| dc.description.abstract | Offshore production facilities using pipeline-riser systems are experiencing terrain-induced cyclic flow instability due to its pipeline configuration and multiphased flow. The cyclic flow instability has been referred to as severe slugging. Anti-slug control using the top-side choke valve is time-variant and open-loop unstable in multiphased flow. The control systems available today are not robust and tend to become unstable over time, as a result of inflow disturbances or plant dynamic changes.
This study investigates adaptive controller aiming to increase the robustness and restore the closed-loop performance while operating under unknown uncertainties, and thus drive the system towards a higher production rate.
Three types of adaptive systems was evaluated in order to increase the robustness of already existing optimal anti-slug control system. One self-tuning approach, and two Model reference adaptive controllers (MRACs) - with increasing complexity was investigated. A comparison of an optimal tuned Proportional-Integral-Derivative-Filter (PIDF) controller to Linear-Quadratic-Regulator followed by Loop-Transfer Recovery without adaptation was also investigated.
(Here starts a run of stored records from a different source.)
(* ===== verification/RealBackend.v ===== *)
(** * The backend behind the server ([pkg/beaconapi/realbackend.go], the methods of [Backend])

    [realBackend] answers the server's calls from the ERA reader, the beacon fetcher and
    the planners: the composition of [CanonicalIndex], [BuildSlot], [BuildPlan], [Fetch]
    and [Server].  Requests are served one after the other here; concurrent use of the
    index is in [IndexConcurrent]. *)

From S2P Require Import Prelude Bytes Lru EraFormat EraReader Sources SlotRanges BlockInfo Samples.
From S2P Require Import AttPlan CanonicalIndex PlanSources PlanState PlanSamples Orphans BuildSlot BuildPlan.
From S2P Require Import Json GoStrings Files S3Cache Fetch Server.
From Stdlib Require Import Strings.Byte.

(** ** Definitions *)

Inductive backend_error :=
| BErrNotFound
| BFetcherNotConfigured
| BBeacon (e : beacon_error)
| BFetch (e : fetch_error).

(** [errors.Is(err, ErrNotFound)] *)
Definition is_backend_not_found (e : backend_error) : bool :=
  match e with BErrNotFound => true | BBeacon e => is_not_found e | _ => false end.

(** [mapBeaconFetchResult] *)
Definition mapBeaconFetchResult {A} (o : outcome fetch_error A) : outcome backend_error A :=
  match o with
  | Ok data => Ok data
  | Err e => Err (if is_fetch_not_found e then BErrNotFound else BFetch e)
  | Panic => Panic
  end.

Section backend.
Context {E2 : Eth2} {R : Type} {BS : BlockSource R}.
Context {CS : Type} {LS : Lru N blockInfo CS} {CR : Type} {LR : Lru bytes blockInfo CR}.
Context {A : Type} {AR : Archive A} {F : Type} {FS : FirstSeen F}.
Context {W : Type} (http : bytes -> bytes -> W -> http_answer * W) (url_ok : bytes -> bool).
Context {T : Type} {ST : Store T} (env : io_env) (jitter : nat -> N) (f : Fetcher).
Context (cfg : RealBackendConfig) (genesis : GenesisInfo).

(** The backend with its fetcher ([None]: nil). *)
Record served_backend := mkServed {
  sb_real : realBackend R CS CR A F;
  sb_fetcher : option (fetch_state (W := W) (T := T))
}.

Abbreviation M := (stateM served_backend backend_error).

Definition on_real {V} (m : stateM (realBackend R CS CR A F) beacon_error V) : M V := fun b =>
  let '(o, rb) := m (sb_real b) in
  (match o with Ok v => Ok v | Err e => Err (BBeacon e) | Panic => Panic end, mkServed rb (sb_fetcher b)).

(** [if b.cfg.Fetcher == nil { ... }; data, err := b.cfg.Fetcher...; mapBeaconFetchResult] *)
Definition on_fetcher {V} (m : stateM (fetch_state (W := W) (T := T)) fetch_error V) : M V := fun b =>
  match sb_fetcher b with
  | None => (Err BFetcherNotConfigured, b)
  | Some s => let '(o, s) := m s in (mapBeaconFetchResult o, mkServed (sb_real b) (Some s))
  end.

Definition realBlockSSZBySlot (slot : N) : stateM (realBackend R CS CR A F) beacon_error bytes := fun b =>
  match era (ix b) with
  | None => (Err EEraReaderNotConfigured, b)
  | Some _ =>
      let '(o, i) := rawBlock slot (ix b) in
      (match o with Ok (Some data) => Ok data | Ok None => Err ErrNotFound | Err e => Err e | Panic => Panic end,
       mkBackend i (BlockArchive b) (FirstSeenSource b))
  end.

(** [fetchBlockSSZByRootForPlan], which is [BlockSSZByRoot] *)
Definition fetchBlockSSZByRootForPlan (root : bytes) : stateM (realBackend R CS CR A F) beacon_error bytes := fun b =>
  let '(res, _, b) := fetchBlockSSZByRootForPlanWithStats cfg root b in
  (match res with AOk data => Ok data | ANotFound => Err ErrNotFound | AError => Err EArchive end, b).

Definition realStateSSZBySlot (slot : N) : M bytes := on_fetcher (FetchStateSSZAtSlot http url_ok env jitter f slot).
Definition realGenesisStateSSZ : M bytes := on_fetcher (FetchGenesisStateSSZ http url_ok env jitter f).

#[local] Instance real_backend : Backend served_backend backend_error := {|
  backend_not_found := is_backend_not_found;
  BlockSSZBySlot slot := on_real (realBlockSSZBySlot slot);
  BlockSSZByRoot root := on_real (fetchBlockSSZByRootForPlan root);
  StateSSZBySlot := realStateSSZBySlot;
  GenesisStateSSZ := realGenesisStateSSZ;
  GetGenesisInfo b := (Ok genesis, b);
  ConsensusVersionAtSlot slot _ := SlotFork cfg slot;
  BackendPlan from to := on_real (BuildPlan cfg from to);
  BackendSlot simSlot warmup := on_real (BuildSlot cfg simSlot warmup)
|}.

(** The requests of a connection, answered in order. *)
Fixpoint serve (rs : list request) (b : served_backend) : list (option (response backend_error)) * served_backend :=
  match rs with
  | [] => ([], b)
  | r :: rs' =>
      let '(reply, b) := serveHTTP r b in
      let '(replies, b) := serve rs' b in
      (reply :: replies, b)
  end.
End backend.

(** ** Specification *)

Section specification.
Context {E2 : Eth2} {R : Type} {BS : BlockSource R}.
Context {CS : Type} {LS : Lru N blockInfo CS} {CR : Type} {LR : Lru bytes blockInfo CR}.
Context {A : Type} {AR : Archive A} {F : Type} {FS : FirstSeen F}.
Context {W : Type} (http : bytes -> bytes -> W -> http_answer * W) (url_ok : bytes -> bool).
Context {T : Type} {ST : Store T} (objects : T -> gmap bytes bytes) (env : io_env) (jitter : nat -> N).
Context (f : Fetcher) (cfg : RealBackendConfig) (genesis : GenesisInfo).
Context (content : N -> outcome era_error (option bytes)) (node : bytes -> bytes).

Abbreviation served_backend := (served_backend (R := R) (CS := CS) (CR := CR) (A := A) (F := F) (W := W) (T := T)).
Abbreviation reply := (response backend_error).
Implicit Types (b : served_backend) (resp : reply).

(** The index and its caches agree with the ERA files, the fetcher's caches with the node. *)
Definition served_ok b : Prop :=
  quiet (SlotFork cfg) content (ix (sb_real b))
  /\ forall s, sb_fetcher b = Some s -> coherent objects f node s.

(** The reply to a failed call: 404 for what does not exist, else 500 with the error. *)
Definition fails_with (not_found : bool) (e : backend_error) resp : Prop :=
  if not_found then Status resp = 404%Z else Status resp = 500%Z /\ Body resp = BError e.

(** What the block archive says about a root. *)
Definition archive_says (root : bytes) (b : realBackend R CS CR A F) : archive_result bytes :=
  match BlockArchive b with
  | None => ANotFound
  | Some a => if ArchiveCacheOnly cfg then (ReadCachedSSZByRoot root a).1
              else (FetchBlockSSZByRootWithStats root a).1.1
  end.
There was a clear difference between self-tuning and the adaptive systems, in which a scalar reference model improved the robustness and outperformed the other adaptive systems. A self-tuning system was based upon updating the controller using the slope after system excitation, along with a desired closed-loop constant. The main drawback of self-tuning was that a miscalculation would result in instability with no point of return. A more complex observer-like reference model adaptive system was not efficient enough using only one measurement. This may be due to the significant measurement noise, which alters the error between the observing model and the actual process. The robustness, performance and stability margins had minor differences in comparison to an optimal tuned PIDF and Linear-Quadratic-Gaussian/Loop-Transfer Recovery. | |